(Your assignment):
When the string "toordinal" is part of a line in the data below, report the whole line.

(Data shown):
(** * Ticket lifecycle of the donation site: a shallow embedding

    The development follows the three Lambda handlers that touch the
    donation table:

    - [ProcessDonation.lambda_handler]      creates the pending record;
    - [HandleStripeWebhook.lambda_handler]  completes it on the payment event;
    - [ValidateTicket.lambda_handler]       validates and redeems a ticket.

    Storage, clock, random source and the payment provider are explicit
    inputs of every handler; a handler returns its response together with
    the table it leaves behind. *)

From Stdlib Require Import ZArith List String Ascii Bool Lia.
From Stdlib Require Import DecimalString.
Import ListNotations.

Open Scope string_scope.
Open Scope list_scope.
Open Scope Z_scope.

(* ================================================================= *)
(** ** Python's [float], restricted to what the handlers compute       *)
(* ================================================================= *)

(** A finite double is a dyadic rational, [significand * 2 ^ exponent].
    The handlers build floats in two ways, the true division of two
    integers ([int / int], also inside [timedelta.total_seconds]) and
    the product of two floats; both give the double nearest to the
    exact result, ties to even.  The values at hand are far from the
    overflow and subnormal ranges, which are left out. *)
Module PyFloat.

Record float := mkfloat { significand : Z; exponent : Z }.

(** The integer nearest to [n / d], ties to the even one ([0 < d]). *)
Definition round_half_even (n d : Z) : Z :=
  let q := n / d in
  let r := n mod d in
  if 2 * r <? d then q
  else if d <? 2 * r then q + 1
  else if Z.even q then q else q + 1.

(** [floor(log2(n / d))] for positive [n] and [d]. *)
Definition floor_log2 (n d : Z) : Z :=
  let e := Z.log2 n - Z.log2 d in
  if d * 2 ^ Z.max 0 e <=? n * 2 ^ Z.max 0 (- e) then e else e - 1.

(** The double nearest to [n / d] for [0 < d]: 53 significant bits. *)
Definition nearest (n d : Z) : float :=
  if n =? 0 then mkfloat 0 0
  else
    let e := floor_log2 (Z.abs n) d - 52 in
    mkfloat (Z.sgn n * round_half_even (Z.abs n * 2 ^ Z.max 0 (- e))
                                       (d * 2 ^ Z.max 0 e))
            e.

(** [int(x)]: truncation toward zero. *)
Definition int (x : float) : Z :=
  if 0 <=? exponent x then significand x * 2 ^ exponent x
  else Z.quot (significand x) (2 ^ (- exponent x)).

(** [math.floor(x)] *)
Definition floor (x : float) : Z :=
  if 0 <=? exponent x then significand x * 2 ^ exponent x
  else significand x / 2 ^ (- exponent x).

End PyFloat.

(* ================================================================= *)
(** ** Python's [datetime], restricted to what the handlers call       *)
(* ================================================================= *)

(** Every datetime the handlers build is aware and in UTC
    ([timezone.utc]), so the [tzinfo] field is left out: a [datetime] is
    its civil fields.  Calendar arithmetic goes through the proleptic
    Gregorian ordinal, as in CPython's [datetime] module. *)
Module PyDatetime.

Record date := mkdate { year : Z; month : Z; day : Z }.

Record time := mktime
  { t_hour : Z; t_minute : Z; t_second : Z; t_microsecond : Z }.

Record datetime := mkdatetime
  { dt_date : date;
    hour : Z; minute : Z; second : Z; microsecond : Z }.

Definition MAXORDINAL : Z := 3652059.  (* date(9999, 12, 31).toordinal() *)
Definition EPOCH_ORDINAL : Z := 719163. (* date(1970, 1, 1).toordinal()   *)

Definition DAYS_IN_MONTH : list Z :=
  [-1; 31; 28; 31; 30; 31; 30; 31; 31; 30; 31; 30; 31].

Definition DAYS_BEFORE_MONTH : list Z :=
  [-1; 0; 31; 59; 90; 120; 151; 181; 212; 243; 273; 304; 334].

(Finished task):
Definition MAXORDINAL : Z := 3652059.  (* date(9999, 12, 31).toordinal() *)
Definition EPOCH_ORDINAL : Z := 719163. (* date(1970, 1, 1).toordinal()   *)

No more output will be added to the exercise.